WASHINGTON – The U.S. Food and Drug Administration has issued final guidance to provide the medical device industry clarity on the definition of “remanufacturing” for reusable devices needing maintenance or repair. The final guidance was issued following the agency’s extensive review of post-market information and consideration of public comments, which highlighted the need for clarity, considering the different regulatory implications between “servicing” and “remanufacturing” of a medical device.  “Today’s action represents an important step forward in our mission to assure continued patient access to high-quality, safe and effective medical devices,” said Jeff Shuren, M.D., J.D., director of the FDA’s Center for Devices and Radiological Health. “This guidance provides important clarity on defining remanufacturing and helps to remove perceived barriers to obtaining repair or maintenance of a device if it does not alter the safety, performance or intended use.” The final guidance sets forth guiding principles that the FDA recommends applying in the context of remanufacturing, a flowchart to help determine whether activities may be remanufacturing and examples that may be help to industry.
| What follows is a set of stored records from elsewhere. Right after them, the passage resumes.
(** * The SMTP session handler of inbucket (pkg/server/smtp/handler.go)

    A shallow embedding of the per-connection SMTP state machine: command
    parsing, the GREET/READY/MAIL handlers, the DATA phase with
    dot-unstuffing and the size limit, delivery to the manager, and the
    command loop of [startSession].

    Go strings and byte slices are sequences of bytes; both are modelled by
    [string] (a list of 8-bit [ascii] values).  Go [int] values that are
    only compared are modelled by [Z]; the [expvar] counters are 64-bit and
    wrap. *)

From Stdlib Require Import ZArith String Ascii List Lia DecimalString DecimalPos.
From stdpp Require Import gmap strings list.

Open Scope string_scope.
Open Scope list_scope.
Open Scope Z_scope.

(** ** Bytes and strings *)

Definition CR : ascii := "013"%char.
Definition LF : ascii := "010"%char.
Definition TAB : ascii := "009"%char.
Definition FF : ascii := "012"%char.
Definition SP : ascii := " "%char.

Definition CRLF : string := String CR (String LF "").

(** [len(s)] *)
Definition len (s : string) : Z := Z.of_nat (String.length s).

(** membership of a byte in a cutset such as ["\r\n"] or ["<> "] *)
Fixpoint inSet (cutset : string) (c : ascii) : bool :=
  match cutset with
  | EmptyString => false
  | String d rest => if Ascii.eqb c d then true else inSet rest c
  end.

(** [strings.TrimLeft(s, cutset)] for an ASCII cutset *)
Fixpoint TrimLeft (s cutset : string) : string :=
  match s with
  | EmptyString => EmptyString
  | String c rest => if inSet cutset c then TrimLeft rest cutset else s
  end.

(** [strings.TrimRight(s, cutset)] for an ASCII cutset *)
Fixpoint TrimRight (s cutset : string) : string :=
  match s with
  | EmptyString => EmptyString
  | String c rest =>
      match TrimRight rest cutset with
      | EmptyString => if inSet cutset c then EmptyString else String c EmptyString
      | kept => String c kept
      end
  end.

(** [strings.Trim(s, cutset)]: Go trims the right end, then the left end *)
Definition Trim (s cutset : string) : string :=
  TrimLeft (TrimRight s cutset) cutset.

(** every byte of [s] is in the cutset *)
Fixpoint allIn (cutset s : string) : bool :=
  match s with
  | EmptyString => true
  | String c rest => inSet cutset c && allIn cutset rest
  end.

Definition firstByte (s : string) : option ascii :=
  match s with
  | EmptyString => None
  | String c _ => Some c
  end.

Fixpoint lastByte (s : string) : option ascii :=
  match s with
  | EmptyString => None
  | String c EmptyString => Some c
  | String _ rest => lastByte rest
  end.

(** [t] is [s] without the cutset bytes at its end *)
Definition isTrimRightOf (cutset s t : string) : Prop :=
  exists tail,
    s = t +:+ tail
    /\ allIn cutset tail = true
    /\ (forall c, lastByte t = Some c -> inSet cutset c = false).

(** [t] is [s] without the cutset bytes at both of its ends *)
Definition isTrimOf (cutset s t : string) : Prop :=
  exists head tail,
    s = head +:+ t +:+ tail
    /\ allIn cutset head = true
    /\ allIn cutset tail = true
    /\ (forall c, firstByte t = Some c -> inSet cutset c = false)
    /\ (forall c, lastByte t = Some c -> inSet cutset c = false).

(** [s[n:]] *)
Fixpoint sliceFrom (n : nat) (s : string) : string :=
  match n, s with
  | O, _ => s
  | S n', String _ rest => sliceFrom n' rest
  | S _, EmptyString => EmptyString
  end.

(** [s[0:n]] *)
Fixpoint sliceTo (n : nat) (s : string) : string :=
  match n, s with
  | O, _ => EmptyString
  | S n', String c rest => String c (sliceTo n' rest)
  | S _, EmptyString => EmptyString
  end.

(** [strings.IndexRune(s, ' ')]: the prefix of [s] before the first space,
    or [None] when there is no space *)
Fixpoint beforeSpace (s : string) : option string :=
  match s with
  | EmptyString => None
  | String c rest =>
      if Ascii.eqb c SP then Some EmptyString
      else option_map (String c) (beforeSpace rest)
  end.

(** [fmt.Sprintf("%v", n)] for an [int] *)
Definition itoa (n : Z) : string := NilZero.string_of_int (Z.to_int n).

(** ASCII upper-casing: what [strings.ToUpper] does on a string made of
    ASCII bytes.  It instantiates the [ToUpper] parameter of the model when
    the model is run. *)
Definition upperByte (c : ascii) : ascii :=
  let n := nat_of_ascii c in
  if (97 <=? n)%nat && (n <=? 122)%nat then ascii_of_nat (n - 32) else c.

Fixpoint asciiToUpper (s : string) : string :=
  match s with
  | EmptyString => EmptyString
  | String c rest => String (upperByte c) (asciiToUpper rest)
  end.

(** ** Integers *)

(** [expvar.Int.Add]: a 64-bit signed addition *)
Definition wrap64 (z : Z) : Z := (z + 2 ^ 63) mod 2 ^ 64 - 2 ^ 63.
Definition Int_Add (v delta : Z) : Z := wrap64 (v + delta).

Definition isDigit (c : ascii) : bool :=
  let n := nat_of_ascii c in (48 <=? n)%nat && (n <=? 57)%nat.

(** the digits of [strconv.ParseInt] in base 10: every byte must be a
    decimal digit (an underscore is accepted in base 0 only) *)
Fixpoint parseDigits (acc : Z) (s : string) : option Z :=
  match s with
  | EmptyString => Some acc
  | String c rest =>
      if isDigit c
      then parseDigits (10 * acc + (Z.of_nat (nat_of_ascii c) - 48)) rest
      else None
  end.

(** [strconv.ParseInt(s, 10, 32)]: an optional sign, at least one digit, and
    a value that fits in 32 signed bits; [None] stands for a non-nil error
    (syntax or range) *)
Definition ParseInt32 (s : string) : option Z :=
  let '(neg, digits) :=
    match s with
    | String "+" rest => (false, rest)
    | String "-" rest => (true, rest)
    | _ => (false, s)
    end in
  match digits with
  | EmptyString => None
  | _ =>
      match parseDigits 0 digits with
      | None => None
      | Some un =>
          let v := if neg then - un else un in
          if (- 2 ^ 31 <=? v) && (v <=? 2 ^ 31 - 1) then Some v else None
      end
  end.

(** ** Regular expressions

    The handler uses two patterns of Go's [regexp] package.  Go's matcher
    returns the match a backtracking search finds first (leftmost, then by
    priority of alternatives, greedy repetition).  [rmatch] is that search,
    in continuation-passing style, over the bytes of the text: the patterns
    of the handler only distinguish ASCII bytes, except for the two
    non-ASCII letters that case folding adds to [\w] (written out as byte
    sequences below), so matching bytes and matching runes agree on them. *)

Inductive regex : Type :=
| Eps
| Class (p : ascii -> bool)
| Cat (r1 r2 : regex)
| Alt (r1 r2 : regex)
| Star (r : regex)
| Group (n : nat) (r : regex)
| BeginText
| EndText.

Definition Plus (r : regex) : regex := Cat r (Star r).
Definition Opt (r : regex) : regex := Alt r Eps.
Definition Lit (c : ascii) : regex := Class (Ascii.eqb c).

(** the submatches: [m n] is the text captured by group [n], the empty
    string when the group took no part in the match *)
Definition caps : Type := nat -> string.
Definition nocaps : caps := fun _ => EmptyString.
Definition setcap (n : nat) (v : string) (c : caps) : caps :=
  fun i => if Nat.eqb i n then v else c i.

(** [rmatch fuel r pos s c k]: match [r] at offset [pos], where [s] is the
    rest of the text, then continue with [k]; [None] when every alternative
    fails.  [fuel] bounds the iterations of [Star]; an iteration has to
    consume input, so more fuel than [String.length s] is never used up. *)
Fixpoint rmatch {R : Type} (fuel : nat)
  : regex -> nat -> string -> caps -> (nat -> string -> caps -> option R) -> option R :=
  fix go (r : regex) (pos : nat) (s : string) (c : caps)
         (k : nat -> string -> caps -> option R) {struct r} : option R :=
    match r with
    | Eps => k pos s c
    | Class p =>
        match s with
        | String a rest => if p a then k (S pos) rest c else None
        | EmptyString => None
        end
    | Cat r1 r2 => go r1 pos s c (fun pos' s' c' => go r2 pos' s' c' k)
    | Alt r1 r2 =>
        match go r1 pos s c k with
        | Some res => Some res
        | None => go r2 pos s c k
        end
    | Star r1 =>
        match fuel with
        | O => None
        | S fuel' =>
            match go r1 pos s c (fun pos' s' c' =>
                    if (String.length s' <? String.length s)%nat
                    then rmatch fuel' (Star r1) pos' s' c' k
                    else None) with
            | Some res => Some res
            | None => k pos s c
            end
        end
    | Group n r1 =>
        go r1 pos s c (fun pos' s' c' =>
          k pos' s' (setcap n (sliceTo (String.length s - String.length s') s) c'))
    | BeginText => if Nat.eqb pos 0 then k pos s c else None
    | EndText =>
        match s with
        | EmptyString => k pos s c
        | String _ _ => None
        end
    end.

(** the leftmost match of [re] at or after the current offset *)
Fixpoint search (re : regex) (fuel pos : nat) (s : string) : option caps :=
  match rmatch fuel (Group 0 re) pos s nocaps (fun _ _ c => Some c) with
  | Some c => Some c
  | None =>
      match s with
      | EmptyString => None
      | String _ rest => search re fuel (S pos) rest
      end
  end.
Additionally, the guidance recommends certain information be included in the labeling of reusable medical devices regarding their preventive maintenance and repair, including instructions on how to adequately return a device to its performance and safety specifications established by the OEM. The FDA began more closely examining remanufacturing and servicing and the impact of such activities on the quality, safety and continued effectiveness of devices in 2016, when the agency opened a public docket and held a workshop to get public and industry input. Subsequently, the agency published a report, “FDA Report on the Quality, Safety, and Effectiveness of Servicing of Medical Devices,” which detailed the FDA’s plan to provide clarity on the distinction between remanufacturing and servicing that was consistently requested in public comments. The final guidance is an output of that report.